#### [Exercise details]
Please return the lines below verbatim, beginning at the one that has "destruct l as" and stopping after the one that has "- apply Hst in H. unfold", and add no other lines.

[Saved entries]
────────────────────
Lemma list_page_items ls dir page s env s' : list_page others id_le ls dir page s = (Ok env, s') →
  pe_items env = (λ kr, ls_item ls (sv_db (resumed others s)) kr.1 kr.2) <$>
    take (Z.to_nat (bp_take page)) (drop (Z.to_nat (bp_skip page)) (rows_of id_le ls dir (sv_db (resumed others s)))).
Proof. unfold list_page. intros. by server_inv. Qed.
Lemma filtered_items query (f : DateWhere → Listing) s env s' : filtered others parse_date id_le query f s = (Ok env, s') →
  ∃ dates, list_page others id_le (f dates) (lq_direction query) (boundedPage (lq_page query) (lq_limit query)) s = (Ok env, s').
Proof. unfold filtered. intros. server_inv. eauto. Qed.
Lemma serve_list_items l query s env s' :
  serve_list others parse_date contains_insensitive id_le userId l query s = (Ok env, s') →
  companion_ok userId l (owner_db s) = true ∧ ∃ now dates s1, sv_db (resumed others s1) = items_db l s ∧
    list_page others id_le (listing contains_insensitive userId l query now dates) (lq_direction query) (boundedPage (lq_page query) (lq_limit query)) s1 = (Ok env, s').
Proof.
  assert (∀ s1 query' (f : DateWhere → Listing), filtered others parse_date id_le query' f s1 = (Ok env, s') → ∃ dates,
    list_page others id_le (f dates) (lq_direction query') (boundedPage (lq_page query') (lq_limit query')) s1 = (Ok env, s')) as Hf
    by (intros *; apply filtered_items).
  assert (∀ value allowed (m : Act (Server B) (PageEnvelope jsval)) s1, (requireStatus value allowed ;; m) s1 = (Ok env, s') → m s1 = (Ok env, s')) as Hst.
  { intros value allowed m s1. unfold requireStatus. destruct (status_allowed value allowed) eqn:E; [by rewrite act_require_run|by rewrite act_require_stop]. }
  destruct l as [|companionId| |dir| |[]| |]; intros H; cbn [serve_list] in H;
    try (first [apply Hst in H; apply Hf in H as (dates & H)|apply Hf in H as (dates & H)]; split; [done|]; by exists 0, dates, s).
  - apply Hst in H. unfold owner_db. cbn [companion_ok]. unfold requireOwnedCompanion in H.
    destruct (owned_companion userId (sv_db (resumed others s)) companionId) eqn:Hown.
    + rewrite (act_bind_run _ _ _ () (resumed others s)) in H by (by rewrite query_call_run, Hown).
      apply Hf in H as (dates & H). split; [done|]. by exists 0, dates, (resumed others s).
    + by rewrite (act_bind_throw _ _ _ (NotFoundException "Companion not found") (resumed others s)) in H by (by rewrite query_call_run, Hown).
  - split; [done|]. by exists 0, (mkDateWhere None None), s.
  - apply Hst in H. rewrite clock_run in H. apply Hf in H as (dates & H). split; [done|]. by exists (sv_now s), dates, s.
Qed.

(** C13: whatever other requests do while a listing of the portal is answered, the
    answer has at most a hundred items, and each shows a row that is the user's
    when it is read: a companion, a visit, a block or a device of theirs, a pack
    of a companion of theirs, a friend whose account is active, a friend request
    with an account that is neither suspended nor being deleted, a relationship
    of one of their companions. *)
Theorem portal_lists_own l query s env s' :
  serve_list others parse_date contains_insensitive id_le userId l query s = (Ok env, s') →
  (length (pe_items env) <= 100)%nat ∧ Forall (own_item l (owner_db s) (items_db l s)) (pe_items env).
Proof.
  intros (Hok & now & dates & s1 & Hdb & Hpage)%serve_list_items. rewrite (list_page_items _ _ _ _ _ _ Hpage). split.
  - rewrite length_fmap, length_take. simpl. unfold MAX_PAGE_SIZE. lia.
  - apply Forall_fmap, Forall_take, Forall_drop, Forall_forall. intros [k r] [Hk Hw]%elem_of_rows. rewrite Hdb in *.
    by apply (listing_own l query now dates).
Qed.
End own.

(** ** One relationship *)

Section relationship.
Context {Hscan : ScanOrder} {Hcols : HiddenColumns} {B : Type}.
Variable others : nat → Server B → Server B.
Variable id_le : rowid → rowid → bool.
Context (id_total : ∀ a b, id_le a b = true ∨ id_le b a = true) (id_trans : ∀ a b c, id_le a b = true → id_le b c = true → id_le a c = true).
Implicit Types (s : Server B) (d : DB).

(** The user's side of a relationship is the first one they own; the other one
    is the remote side. *)
Lemma perspective_own d userId r own remote : own_relationship userId d r = true → r.1.1 ≠ r.1.2 → perspective d userId r = (own, remote) →
  owned_companion userId d own = true ∧ ((own = r.1.1 ∧ remote = r.1.2) ∨ (own = r.1.2 ∧ remote = r.1.1)).
Proof using.
  unfold own_relationship, perspective. destruct r as [[low high] r]. simpl. intros Hown Hne. destruct (owned_companion userId d low) eqn:Hlow.
  - rewrite bool_decide_eq_true_2 by done. intros [= <- <-]. auto.
  - rewrite bool_decide_eq_false_2 by done. intros [= <- <-]. auto.
Qed.

(** A relationship is shown to the owners of its companions only, with the
    latest twenty visits in which both companions took part. *)
Lemma relationship_view userId id s :
  match relationship_row userId id (sv_db (resumed others s)) with
  | None => getRelationship others id_le userId id s = (Err (NotFoundException "Companion relationship not found"), resumed others s)
  | Some r => ∃ visits,
      FirstRows (stamp_le id_le ses_updatedAt DESC)
        (λ k _, took_part (sv_db (resumed others (resumed others s))) r.1.1 k && took_part (sv_db (resumed others (resumed others s))) r.1.2 k)
        (db_sessions (sv_db (resumed others (resumed others s)))) 20 visits ∧
      getRelationship others id_le userId id s =
        (Ok (VObj (relationship_item userId (sv_db (resumed others s)) id r
                   ++ [col "visits" (VArr (shared_visit (sv_db (resumed others (resumed others s))) <$> visits))])), resumed others (resumed others s))
  end.
Proof using id_total id_trans.
  unfold getRelationship. rewrite query_call_run. destruct (relationship_row _ _ _) as [r|]; [|done].
  eexists. split; [apply take_first; [by apply stamp_le_total|by apply stamp_le_trans]|]. done.
Qed.
End relationship.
────────────────────
#### [Solution for this exercise]
  destruct l as [|companionId| |dir| |[]| |]; intros H; cbn [serve_list] in H;
    try (first [apply Hst in H; apply Hf in H as (dates & H)|apply Hf in H as (dates & H)]; split; [done|]; by exists 0, dates, s).
  - apply Hst in H. unfold owner_db. cbn [companion_ok]. unfold requireOwnedCompanion in H.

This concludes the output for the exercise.